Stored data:
▼▼▼
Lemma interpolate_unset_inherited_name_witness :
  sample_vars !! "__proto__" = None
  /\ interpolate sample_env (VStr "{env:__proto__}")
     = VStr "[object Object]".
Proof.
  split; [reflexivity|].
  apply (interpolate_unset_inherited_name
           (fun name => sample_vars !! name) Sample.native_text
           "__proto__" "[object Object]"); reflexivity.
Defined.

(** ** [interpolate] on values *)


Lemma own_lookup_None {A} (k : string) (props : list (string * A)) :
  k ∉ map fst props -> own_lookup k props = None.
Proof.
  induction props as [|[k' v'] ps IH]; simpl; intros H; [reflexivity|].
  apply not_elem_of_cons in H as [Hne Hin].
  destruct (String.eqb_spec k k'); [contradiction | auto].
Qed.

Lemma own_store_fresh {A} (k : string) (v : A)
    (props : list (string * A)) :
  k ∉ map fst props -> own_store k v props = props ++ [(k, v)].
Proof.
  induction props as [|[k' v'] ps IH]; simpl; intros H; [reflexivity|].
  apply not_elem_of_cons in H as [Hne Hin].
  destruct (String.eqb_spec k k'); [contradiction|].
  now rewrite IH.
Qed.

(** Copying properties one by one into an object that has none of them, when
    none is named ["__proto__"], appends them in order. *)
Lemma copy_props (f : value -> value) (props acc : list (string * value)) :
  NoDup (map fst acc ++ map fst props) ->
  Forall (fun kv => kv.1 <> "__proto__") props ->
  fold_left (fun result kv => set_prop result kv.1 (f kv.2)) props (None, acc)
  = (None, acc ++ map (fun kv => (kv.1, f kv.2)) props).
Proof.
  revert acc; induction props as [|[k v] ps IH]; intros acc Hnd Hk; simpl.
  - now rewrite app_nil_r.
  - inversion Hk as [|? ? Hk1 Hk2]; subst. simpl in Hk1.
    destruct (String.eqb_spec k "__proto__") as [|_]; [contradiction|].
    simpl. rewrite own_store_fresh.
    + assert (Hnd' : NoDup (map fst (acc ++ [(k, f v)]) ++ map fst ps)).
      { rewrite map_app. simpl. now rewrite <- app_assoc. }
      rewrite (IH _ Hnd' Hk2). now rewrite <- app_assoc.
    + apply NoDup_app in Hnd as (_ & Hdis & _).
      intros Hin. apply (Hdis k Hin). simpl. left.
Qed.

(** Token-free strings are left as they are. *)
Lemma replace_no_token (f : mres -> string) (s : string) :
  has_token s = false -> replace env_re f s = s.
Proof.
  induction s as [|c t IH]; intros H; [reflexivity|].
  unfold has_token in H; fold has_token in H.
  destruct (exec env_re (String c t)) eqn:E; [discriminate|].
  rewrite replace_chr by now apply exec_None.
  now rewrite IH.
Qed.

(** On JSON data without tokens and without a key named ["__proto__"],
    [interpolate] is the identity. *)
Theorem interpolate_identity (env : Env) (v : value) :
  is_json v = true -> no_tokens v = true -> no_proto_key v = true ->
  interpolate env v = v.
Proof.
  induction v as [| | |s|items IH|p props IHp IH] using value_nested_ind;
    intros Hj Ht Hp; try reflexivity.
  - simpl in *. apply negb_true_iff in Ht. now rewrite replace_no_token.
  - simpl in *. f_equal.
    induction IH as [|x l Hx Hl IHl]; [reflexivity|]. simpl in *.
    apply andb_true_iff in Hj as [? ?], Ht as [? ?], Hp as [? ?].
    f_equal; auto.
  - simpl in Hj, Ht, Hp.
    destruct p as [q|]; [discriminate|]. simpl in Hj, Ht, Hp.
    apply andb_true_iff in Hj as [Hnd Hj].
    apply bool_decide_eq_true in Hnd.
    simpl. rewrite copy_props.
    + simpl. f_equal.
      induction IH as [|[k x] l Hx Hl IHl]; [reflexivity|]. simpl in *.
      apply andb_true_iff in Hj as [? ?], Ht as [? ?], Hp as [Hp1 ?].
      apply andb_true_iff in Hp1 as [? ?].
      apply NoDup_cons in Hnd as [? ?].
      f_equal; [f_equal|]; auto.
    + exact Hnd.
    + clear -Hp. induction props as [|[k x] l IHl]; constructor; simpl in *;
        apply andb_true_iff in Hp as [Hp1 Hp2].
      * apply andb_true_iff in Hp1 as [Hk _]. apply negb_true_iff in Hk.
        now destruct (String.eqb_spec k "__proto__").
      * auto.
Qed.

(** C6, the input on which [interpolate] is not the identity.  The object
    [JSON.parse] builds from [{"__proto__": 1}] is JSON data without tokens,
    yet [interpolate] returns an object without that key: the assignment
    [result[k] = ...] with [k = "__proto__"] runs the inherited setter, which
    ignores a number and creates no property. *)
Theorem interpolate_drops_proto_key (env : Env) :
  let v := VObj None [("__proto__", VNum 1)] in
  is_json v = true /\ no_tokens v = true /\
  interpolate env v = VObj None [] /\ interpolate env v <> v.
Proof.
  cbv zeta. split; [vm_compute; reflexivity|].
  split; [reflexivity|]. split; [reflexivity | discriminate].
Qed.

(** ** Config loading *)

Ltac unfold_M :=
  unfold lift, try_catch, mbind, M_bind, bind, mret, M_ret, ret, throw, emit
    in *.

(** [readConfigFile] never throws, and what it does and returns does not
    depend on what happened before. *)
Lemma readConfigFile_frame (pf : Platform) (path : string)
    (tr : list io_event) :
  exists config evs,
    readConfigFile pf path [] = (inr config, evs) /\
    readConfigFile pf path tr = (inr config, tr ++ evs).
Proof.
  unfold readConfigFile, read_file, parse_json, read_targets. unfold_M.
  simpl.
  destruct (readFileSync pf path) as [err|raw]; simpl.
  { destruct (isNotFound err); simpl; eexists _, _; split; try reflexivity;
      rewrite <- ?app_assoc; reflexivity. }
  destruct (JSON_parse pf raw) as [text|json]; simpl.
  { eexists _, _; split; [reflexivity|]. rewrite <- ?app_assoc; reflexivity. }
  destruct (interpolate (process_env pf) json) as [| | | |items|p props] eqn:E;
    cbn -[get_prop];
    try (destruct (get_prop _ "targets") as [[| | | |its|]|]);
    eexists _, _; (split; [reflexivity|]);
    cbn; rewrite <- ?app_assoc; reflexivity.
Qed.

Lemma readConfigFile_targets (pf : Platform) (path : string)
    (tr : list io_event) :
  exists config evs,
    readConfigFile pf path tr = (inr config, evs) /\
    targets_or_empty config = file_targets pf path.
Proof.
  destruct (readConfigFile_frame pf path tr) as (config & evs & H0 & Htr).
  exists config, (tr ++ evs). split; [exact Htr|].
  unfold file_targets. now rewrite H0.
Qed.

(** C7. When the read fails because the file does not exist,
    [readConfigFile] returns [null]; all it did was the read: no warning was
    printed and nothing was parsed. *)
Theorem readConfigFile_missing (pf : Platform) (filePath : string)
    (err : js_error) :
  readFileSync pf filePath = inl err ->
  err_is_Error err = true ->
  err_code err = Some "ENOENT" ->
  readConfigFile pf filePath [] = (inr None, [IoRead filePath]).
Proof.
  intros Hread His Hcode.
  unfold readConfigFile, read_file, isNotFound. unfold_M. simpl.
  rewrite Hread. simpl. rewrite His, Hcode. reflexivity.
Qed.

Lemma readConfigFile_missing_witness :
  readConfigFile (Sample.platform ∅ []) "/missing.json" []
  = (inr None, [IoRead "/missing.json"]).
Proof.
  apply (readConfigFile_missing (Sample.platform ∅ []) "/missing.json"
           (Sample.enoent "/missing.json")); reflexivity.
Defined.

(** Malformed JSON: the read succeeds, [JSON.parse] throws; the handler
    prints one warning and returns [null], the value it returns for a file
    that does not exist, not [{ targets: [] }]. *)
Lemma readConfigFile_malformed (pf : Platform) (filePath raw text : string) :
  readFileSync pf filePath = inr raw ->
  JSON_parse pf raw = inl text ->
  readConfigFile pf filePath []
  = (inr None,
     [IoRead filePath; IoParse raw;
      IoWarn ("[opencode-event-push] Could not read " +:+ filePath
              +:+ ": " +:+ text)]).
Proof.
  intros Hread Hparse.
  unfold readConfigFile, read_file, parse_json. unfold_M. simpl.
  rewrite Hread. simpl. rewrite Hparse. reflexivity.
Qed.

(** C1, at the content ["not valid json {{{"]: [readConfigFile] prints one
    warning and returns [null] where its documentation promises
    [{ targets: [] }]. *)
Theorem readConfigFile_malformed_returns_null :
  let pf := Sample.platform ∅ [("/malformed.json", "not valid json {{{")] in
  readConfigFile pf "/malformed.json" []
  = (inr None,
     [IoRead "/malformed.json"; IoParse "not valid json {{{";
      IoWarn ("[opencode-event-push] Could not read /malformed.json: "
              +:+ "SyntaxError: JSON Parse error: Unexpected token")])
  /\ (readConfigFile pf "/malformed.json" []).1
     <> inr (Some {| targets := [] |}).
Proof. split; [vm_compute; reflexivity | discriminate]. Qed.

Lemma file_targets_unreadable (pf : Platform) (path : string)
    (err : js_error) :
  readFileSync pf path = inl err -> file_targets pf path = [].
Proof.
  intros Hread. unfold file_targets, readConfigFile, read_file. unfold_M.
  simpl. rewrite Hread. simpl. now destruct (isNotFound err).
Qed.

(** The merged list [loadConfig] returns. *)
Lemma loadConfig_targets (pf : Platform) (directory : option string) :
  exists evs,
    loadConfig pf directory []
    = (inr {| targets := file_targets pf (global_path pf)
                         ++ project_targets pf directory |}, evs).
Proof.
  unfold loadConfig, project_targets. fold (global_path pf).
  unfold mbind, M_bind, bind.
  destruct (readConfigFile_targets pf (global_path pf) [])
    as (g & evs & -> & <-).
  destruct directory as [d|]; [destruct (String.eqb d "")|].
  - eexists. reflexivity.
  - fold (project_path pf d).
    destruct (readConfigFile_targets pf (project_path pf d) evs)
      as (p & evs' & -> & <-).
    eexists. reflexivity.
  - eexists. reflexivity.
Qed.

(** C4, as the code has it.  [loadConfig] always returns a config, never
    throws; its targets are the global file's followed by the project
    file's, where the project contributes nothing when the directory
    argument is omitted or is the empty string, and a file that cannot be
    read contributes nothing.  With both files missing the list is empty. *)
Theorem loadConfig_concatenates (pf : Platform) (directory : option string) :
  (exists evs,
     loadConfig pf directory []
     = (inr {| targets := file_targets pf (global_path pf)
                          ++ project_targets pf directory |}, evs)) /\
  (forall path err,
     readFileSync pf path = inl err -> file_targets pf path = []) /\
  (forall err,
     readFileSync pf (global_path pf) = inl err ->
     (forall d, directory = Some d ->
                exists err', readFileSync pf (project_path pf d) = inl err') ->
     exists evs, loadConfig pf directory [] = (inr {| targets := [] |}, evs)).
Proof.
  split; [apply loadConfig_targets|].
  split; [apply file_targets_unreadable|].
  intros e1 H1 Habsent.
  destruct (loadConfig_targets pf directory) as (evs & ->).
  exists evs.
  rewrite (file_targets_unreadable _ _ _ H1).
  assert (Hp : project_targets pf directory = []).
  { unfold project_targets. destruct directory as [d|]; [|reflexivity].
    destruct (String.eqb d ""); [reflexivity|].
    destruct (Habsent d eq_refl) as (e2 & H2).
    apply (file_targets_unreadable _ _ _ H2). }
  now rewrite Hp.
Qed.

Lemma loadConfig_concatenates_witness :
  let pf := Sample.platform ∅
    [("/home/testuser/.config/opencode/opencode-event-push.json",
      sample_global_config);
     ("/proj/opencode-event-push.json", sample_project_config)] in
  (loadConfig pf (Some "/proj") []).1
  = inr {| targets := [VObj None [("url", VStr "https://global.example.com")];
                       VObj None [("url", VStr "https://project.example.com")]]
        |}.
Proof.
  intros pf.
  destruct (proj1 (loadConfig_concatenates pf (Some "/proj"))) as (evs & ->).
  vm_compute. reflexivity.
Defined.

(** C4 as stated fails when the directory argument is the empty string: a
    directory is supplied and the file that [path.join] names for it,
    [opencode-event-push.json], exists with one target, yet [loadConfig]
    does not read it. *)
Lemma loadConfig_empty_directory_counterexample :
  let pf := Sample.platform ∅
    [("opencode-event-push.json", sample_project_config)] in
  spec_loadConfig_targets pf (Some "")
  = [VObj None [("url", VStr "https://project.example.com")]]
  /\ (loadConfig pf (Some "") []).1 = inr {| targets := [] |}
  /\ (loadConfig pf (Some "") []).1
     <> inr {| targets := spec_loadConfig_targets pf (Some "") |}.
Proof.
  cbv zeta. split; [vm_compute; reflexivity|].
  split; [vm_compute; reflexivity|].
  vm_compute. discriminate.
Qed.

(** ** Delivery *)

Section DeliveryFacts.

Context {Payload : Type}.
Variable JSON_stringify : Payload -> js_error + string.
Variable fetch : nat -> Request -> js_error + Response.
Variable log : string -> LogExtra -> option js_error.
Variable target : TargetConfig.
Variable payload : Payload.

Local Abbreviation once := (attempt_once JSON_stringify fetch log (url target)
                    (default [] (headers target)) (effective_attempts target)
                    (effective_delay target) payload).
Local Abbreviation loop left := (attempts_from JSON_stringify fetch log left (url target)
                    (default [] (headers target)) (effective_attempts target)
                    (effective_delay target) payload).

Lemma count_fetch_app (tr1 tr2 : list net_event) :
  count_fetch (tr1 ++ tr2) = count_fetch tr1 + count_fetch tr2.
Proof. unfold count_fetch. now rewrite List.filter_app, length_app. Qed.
▲▲▲
ASSIGNMENT - From the data above, output exactly the lines between the one containing "apply NoDup_cons in Hnd as [? ?]." and the one containing "negb_true_iff in Hk.", counting both of them.

ANSWER TO THE EXERCISE -
      apply NoDup_cons in Hnd as [? ?].
      f_equal; [f_equal|]; auto.
    + exact Hnd.
    + clear -Hp. induction props as [|[k x] l IHl]; constructor; simpl in *;
        apply andb_true_iff in Hp as [Hp1 Hp2].
      * apply andb_true_iff in Hp1 as [Hk _]. apply negb_true_iff in Hk.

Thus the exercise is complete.